Arginine vasopressin (AVP) potentiates corticotrope responses to CRH by increasing the percentage of target cells that secrete in a reverse hemolytic plaque assay for ACTH. The present studies were designed to test more specific effects of AVP and its second messengers on CRH binding to individual corticotropes. Spectrophotometric analyses of 560 corticotropes from fractions enriched to 90% by counterflow centrifugation showed a 30% increase in the average area of the dark blue label for biotinylated CRH after a 1-h exposure to 10 nM AVP or after activation of protein kinase-C by 12-O-tetradecanoyl-phorbol-13-acetate (TPA) or L calcium channels (by Bay K 8644). In addition, computer analysis of the color of the label (wavelength 476-483) showed a 13% increase in saturation (intensity of the blue) and a 23% decrease in brightness (amount of white) after stimulation. The gray level readings of the blue color were also 18% lower after stimulation, which indicates an increase in density (less light transmitted). Taken together, the increases in label area and intensity indicated that activation of L calcium channels or protein kinase-C enhanced CRH binding by individual corticotropes. When mixed pituitary cell populations were analyzed for percentages of labeled cells, exposure to Bay K 8644, TPA, angiotensin II, or AVP resulted in 30-40% increases in the percentage of CRH-bound cells. Dual reactions for biotinylated CRH and ACTH showed that most of the added CRH-bound cells stored ACTH. The effect of exposure to two of the activators was not additive, however.

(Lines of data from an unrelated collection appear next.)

(** * AlgorithmicTrading: walk-forward backtest of EWMA crossover forecasts

    A shallow embedding of the four numerical components of the repository
    ([signals/ewma_signal.py], [position_sizing/vol_target_sizing.py],
    [backtesting/rolling_window_backtest.py],
    [portfolio_u/portfolio_optimizer.py]) together with the pandas / numpy /
    Python primitives they call, followed by the properties of the
    specification that were checked against them.

    Numeric model.  A float64 is modelled as an extended real number: [NaN],
    the two infinities, or a finite real.  Arithmetic follows IEEE 754 on the
    special values (x/0, 0*inf, inf-inf, comparisons with NaN) and is exact on
    finite values: rounding, overflow and the sign of zero are not modelled.
    pandas' "missing" value is [NaN].

    Series model.  A [pd.Series] is the list of its (label, value) pairs in
    index order; labels (timestamps) are integers. *)

From Stdlib Require Import Reals Lra Lia ZArith Bool String List Sorted.
Import ListNotations.

(* ================================================================== *)
(** * Part I.  The embedding                                           *)
(* ================================================================== *)

(** ** Python exceptions and the error monad *)

Inductive exn : Type :=
| TypeError
| ValueError
| KeyError
| IndexError.

Inductive outcome (A : Type) : Type :=
| Returned (a : A)
| Raised (e : exn).
Arguments Returned {A} a.
Arguments Raised {A} e.

Definition bind {A B : Type} (m : outcome A) (k : A -> outcome B) : outcome B :=
  match m with
  | Returned a => k a
  | Raised e => Raised e
  end.

Notation "'do' x <- m ; k" := (bind m (fun x => k))
  (at level 10, x name, m at level 100, k at level 200).

(** ** float64 as an extended real *)

Module Float.
Local Open Scope R_scope.

Inductive float : Type :=
| NaN
| NInf
| PInf
| Fin (r : R).

Definition Rltb (a b : R) : bool := if Rlt_dec a b then true else false.
Definition Reqb (a b : R) : bool := if Req_dec_T a b then true else false.

Definition isnan (x : float) : bool :=
  match x with NaN => true | _ => false end.

Definition notna (x : float) : bool := negb (isnan x).

(** [np.isfinite] *)
Definition isfinite (x : float) : bool :=
  match x with Fin _ => true | _ => false end.

Definition fopp (x : float) : float :=
  match x with
  | NaN => NaN
  | NInf => PInf
  | PInf => NInf
  | Fin a => Fin (- a)
  end.

Definition fadd (x y : float) : float :=
  match x, y with
  | NaN, _ | _, NaN => NaN
  | PInf, NInf | NInf, PInf => NaN
  | PInf, _ | _, PInf => PInf
  | NInf, _ | _, NInf => NInf
  | Fin a, Fin b => Fin (a + b)
  end.

Definition fsub (x y : float) : float := fadd x (fopp y).

(** The infinity with the sign of [a], NaN when [a] is zero (0 * inf). *)
Definition signed_inf (a : R) (pos : float) (neg : float) : float :=
  if Reqb a 0 then NaN else if Rltb 0 a then pos else neg.

Definition fmul (x y : float) : float :=
  match x, y with
  | NaN, _ | _, NaN => NaN
  | Fin a, Fin b => Fin (a * b)
  | Fin a, PInf | PInf, Fin a => signed_inf a PInf NInf
  | Fin a, NInf | NInf, Fin a => signed_inf a NInf PInf
  | PInf, PInf | NInf, NInf => PInf
  | PInf, NInf | NInf, PInf => NInf
  end.

(** numpy division: a finite value over zero is an infinity (0/0 is NaN),
    never an exception. *)
Definition fdiv (x y : float) : float :=
  match x, y with
  | NaN, _ | _, NaN => NaN
  | Fin a, Fin b => if Reqb b 0 then signed_inf a PInf NInf else Fin (a / b)
  | Fin _, PInf | Fin _, NInf => Fin 0
  | PInf, Fin b => if Rltb b 0 then NInf else PInf
  | NInf, Fin b => if Rltb b 0 then PInf else NInf
  | _, _ => NaN
  end.

Definition fabs (x : float) : float :=
  match x with
  | NaN => NaN
  | NInf | PInf => PInf
  | Fin a => Fin (Rabs a)
  end.

Definition fsqrt (x : float) : float :=
  match x with
  | NaN | NInf => NaN
  | PInf => PInf
  | Fin a => if Rltb a 0 then NaN else Fin (sqrt a)
  end.

(** Comparisons; every comparison with NaN is false. *)
Definition flt (x y : float) : bool :=
  match x, y with
  | NaN, _ | _, NaN => false
  | NInf, NInf => false
  | NInf, _ => true
  | _, NInf => false
  | PInf, _ => false
  | _, PInf => true
  | Fin a, Fin b => Rltb a b
  end.

Definition fgt (x y : float) : bool := flt y x.

Definition feqb (x y : float) : bool :=
  match x, y with
  | NInf, NInf | PInf, PInf => true
  | Fin a, Fin b => Reqb a b
  | _, _ => false
  end.

Definition fle (x y : float) : bool := flt x y || feqb x y.

(** [np.clip] / [Series.clip]: NaN stays NaN. *)
Definition clip (lo hi x : float) : float :=
  if flt x lo then lo else if fgt x hi then hi else x.

(** Python's builtin [max(a, b)]: [b] only when [b > a]. *)
Definition py_max (a b : float) : float := if fgt b a then b else a.

Definition of_nat (n : nat) : float := Fin (INR n).

End Float.
Export Float.

(** ** Python sequences: [range] and slices *)

Module Py.
Local Open Scope Z_scope.
(** X19: a message is sent to the model the host lists first for the id,
    vendor and family of the current selection: when it lists none, the
    error "Selected model is not available." is posted and nothing is
    invoked; when the model answers, the response posted is the joined
    text of its stream, with the name, vendor and family of that model. *)
Theorem send_message_uses_selection :
  forall (host : Host) (s : Session) (text : value),
    view s = true ->
    truthy (selectedModel s) = true ->
    let selector := Some (selectorFrom (selectedModel s)) in
    (selectChatModels host selector = Ok [] ->
     handleSendMessage host s text =
     ([PostThinking; PostError "Selected model is not available."],
      [CallSelectChatModels selector])) /\
    (forall model rest response,
        selectChatModels host selector = Ok (model :: rest) ->
        sendRequest host model [text] (JObj []) = Ok response ->
        stream_failure response = None ->
        handleSendMessage host s text =
        ([PostThinking;
          PostResponse (joinTexts (texts (stream response)))
            (JObj [("name", JStr (model_name model));
                   ("vendor", JStr (model_vendor model));
                   ("family", JStr (model_family model))])],
         [CallSelectChatModels selector; CallSendRequest model [text] (JObj [])])).
Proof.
  intros host s text Hv Ht selector.
  unfold handleSendMessage. rewrite Hv, Ht. cbn [negb].
  rewrite (sendTry_steps host _ text Ht). cbv zeta. fold selector.
  split.
  - intros ->. reflexivity.
  - intros model rest response -> -> Hok.
    unfold drain. rewrite Hok, collect_joinTexts. reflexivity.
Qed.
(** The objects of [h2] are those of [h1], except that a node of [X]
    that is not in [E] and feeds no connection of [C] may already have
    received one [execute]. *)
Definition replayed {rt : Builtins} (X E : gset NodeRef) (C : list Connection.t)
    (h2 h1 : gmap NodeRef Node.t) : Prop :=
  forall r, h2 !! r = h1 !! r
    \/ (r ∈ X /\ (r ∉ E)
        /\ (forall conn, In conn C -> Connection.fromNode conn <> r)
        /\ exists i, h2 !! r = (fun n => (Node.execute n i).1) <$> (h1 !! r)).

Definition run_replay {rt : Builtins} (X : gset NodeRef) (st2 st1 : Run) : Prop :=
  connections (editor st2) = connections (editor st1)
  /\ executed st2 = executed st1
  /\ replayed X (executed st1) (connections (editor st1))
       (heap (editor st2)) (heap (editor st1)).

Definition touches (n : NodeRef) (conn : Connection.t) : bool :=
  bool_decide (Connection.fromNode conn = n)
  || bool_decide (Connection.toNode conn = n).
(** * Audio processor: transcript, summary, action items, Teams card

    A shallow embedding of the Python sources

    - [src/teams_poster.py]   (class [TeamsPoster])
    - [src/transcriber.py]    (class [Transcriber])
    - [src/text_processor.py] (class [TextProcessor])
    - [src/main.py]           (the command-line driver [main])
    - [app.py]                (the Streamlit front end: the file does not
                               compile, and only the indentation of the
                               lines that stop the compiler is modelled)

    Conventions.

    - A Python [str] is a [string] whose characters are read as the code
      points 0..255; [isspace], [strip] and [lower] follow CPython on that
      range.
    - Everything the code does to the outside (console, prompts, speech
      model, generative model, HTTP) is an [event] appended to a trace; what
      the outside answers comes from a [World] of oracles.
    - A computation is a trace together with its result: a value, an early
      [return] of the enclosing function, or a raised exception. *)

From Stdlib Require Import String Ascii List ZArith Bool Lia DecimalString.
Import ListNotations.

Local Open Scope string_scope.
Local Open Scope Z_scope.

Set Warnings "-register-all".

(* ================================================================== *)
(** ** Python strings *)
(* ================================================================== *)

Module PyStr.

Definition code (c : ascii) : N := N_of_ascii c.

(** [Py_UNICODE_ISSPACE] restricted to code points below 256:
    TAB LF VT FF CR, FS GS RS US, SPACE, NEL, NBSP. *)
Definition is_whitespace (c : ascii) : bool :=
  let n := code c in
  ((9 <=? n) && (n <=? 13))%N || ((28 <=? n) && (n <=? 32))%N
  || (n =? 133)%N || (n =? 160)%N.

Fixpoint all_whitespace (s : string) : bool :=
  match s with
  | EmptyString => true
  | String c t => is_whitespace c && all_whitespace t
  end.

(** [s.isspace()]: at least one character and only whitespace. *)
Definition isspace (s : string) : bool :=
  match s with
  | EmptyString => false
  | String _ _ => all_whitespace s
  end.

(** Truth value of a string: [bool(s)]. *)
Definition truthy (s : string) : bool :=
  match s with
  | EmptyString => false
  | String _ _ => true
  end.

Fixpoint lstrip (s : string) : string :=
  match s with
  | EmptyString => EmptyString
  | String c t => if is_whitespace c then lstrip t else s
  end.

Fixpoint rstrip (s : string) : string :=
  match s with
  | EmptyString => EmptyString
  | String c t =>
      match rstrip t with
      | EmptyString => if is_whitespace c then EmptyString
                       else String c EmptyString
      | t' => String c t'
      end
  end.

(** [s.strip()] *)
Definition strip (s : string) : string := rstrip (lstrip s).

(** [s.startswith(p)] *)
Definition startswith (p s : string) : bool := prefix p s.

(** [needle in s] *)
Fixpoint contains (needle s : string) : bool :=
  prefix needle s
  || match s with
     | EmptyString => false
     | String _ t => contains needle t
     end.
Lemma lstrip_decompose (s : str) :
  exists t, s = t ++ lstrip s /\ all_space t = true.
Proof.
  induction s as [|c s (t & E & Ht)]; [now exists []|]. simpl.
  destruct (isspace c) eqn:Ec.
  - exists (c :: t). simpl. rewrite Ec, Ht. split; [now f_equal|reflexivity].
  - now exists [].
Qed.

Lemma all_space_rev (t : str) : all_space (rev t) = all_space t.
Proof.
  unfold all_space. induction t as [|c t IH]; [reflexivity|].
  simpl. rewrite forallb_app, IH. simpl. rewrite andb_true_r. apply andb_comm.
Qed.

Lemma rstrip_decompose (s : str) :
  exists t, s = rstrip s ++ t /\ all_space t = true.
Proof.
  unfold rstrip. destruct (lstrip_decompose (rev s)) as (t & E & Ht).
  exists (rev t). split; [|now rewrite all_space_rev].
  rewrite <- rev_app_distr, <- E. now rewrite rev_involutive.
Qed.

Lemma rstrip_split (s : str) : split (rstrip s) = split s.
Proof.
  destruct (rstrip_decompose s) as (t & E & Ht).
  rewrite E at 2. unfold split. now rewrite split_aux_app_trailing.
Qed.

Lemma strip_split (s : str) : split (strip s) = split s.
Proof. unfold strip. now rewrite rstrip_split, lstrip_split. Qed.

Lemma split_join (parts : list str) :
  split (join (u " ") parts) = flat_map split parts.
Proof.
  induction parts as [|p parts IH]; [reflexivity|].
  destruct parts as [|q parts].
  - simpl. now rewrite app_nil_r.
  - change (join (u " ") (p :: q :: parts))
      with (p ++ 0x20 :: join (u " ") (q :: parts)).
    rewrite split_app_space by reflexivity. now rewrite IH.
Qed.

Lemma split_aux_words (s : str) :
  forall cur, no_space cur = true ->
  Forall word (split_aux cur s).
Proof.
  assert (Hrev : forall cur, no_space cur = true -> no_space (rev cur) = true).
  { intros cur H. unfold no_space in *. rewrite forallb_forall in *.
    intros x Hx. apply H. now apply in_rev. }
  induction s as [|c s IH]; intros cur Hcur; simpl.
  - destruct cur as [|x cur]; constructor; [|constructor].
    split; [|now apply Hrev].
    intros E. apply (f_equal (@length _)) in E. rewrite length_rev in E. discriminate.
  - destruct (isspace c) eqn:Ec.
    + destruct cur as [|x cur]; [now apply IH|]. constructor; [|now apply IH].
      split; [|now apply Hrev].
      intros E. apply (f_equal (@length _)) in E. rewrite length_rev in E. discriminate.
    + apply IH. simpl. now rewrite Ec.
Qed.

Lemma split_words (s : str) : Forall word (split s).
Proof. now apply split_aux_words. Qed.

Lemma split_word (w : str) : word w -> split w = [w].
Proof.
  intros [Hne Hw]. unfold split.
  rewrite <- (app_nil_r w) at 1. rewrite split_aux_word by assumption.
  simpl. rewrite app_nil_r. destruct (rev w) eqn:E.
  - apply (f_equal (@rev _)) in E. rewrite rev_involutive in E. contradiction.
  - now rewrite <- E, rev_involutive.
Qed.


(** Text is whitespace-normalized when it is its words joined by single
    spaces: no whitespace at either end, and nothing but one U+0020
    between two words. *)
Definition normalized (t : str) : Prop := join (u " ") (split t) = t.


(** ** The HTML text extractor *)

(** The character data the parser reports, in document order. *)
Definition reported_data (calls : list callback) : list str :=
  flat_map (fun cb => match cb with handle_data data => [data] | _ => [] end) calls.

Lemma feed_parts (calls : list callback) :
  forall parts,
    _PlainTextExtractor.feed parts calls
    = parts ++ filter (fun p => negb (str_eqb p [])) (map strip (reported_data calls)).
Proof.
  unfold _PlainTextExtractor.feed.
  induction calls as [|cb calls IH]; intros parts; simpl.
  - now rewrite app_nil_r.
  - rewrite IH. destruct cb; try reflexivity. simpl.
    destruct (strip data) as [|c d]; [reflexivity|].
    simpl. now rewrite <- app_assoc.
Qed.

If L calcium channels were blocked with nimodipine, the protein kinase-C-mediated enhancement in CRH binding and ACTH release was blocked, indicating that these actions are dependent on extracellular calcium. In contrast, nimodipine did not block the TPA-mediated enhancement of ACTH storage. These studies show that the potentiation of CRH-mediated ACTH release by AVP or angiotensin II may occur by the enhancement of CRH binding to individual corticotropes. This appears to promote the cytochemical detection of additional CRH-bound corticotropes which may stem from a reserve cell population that normally has levels of CRH receptors or ACTH stores below thresholds needed for detection. The source of these cells (from stem cells or multipotential cells) remains to be determined.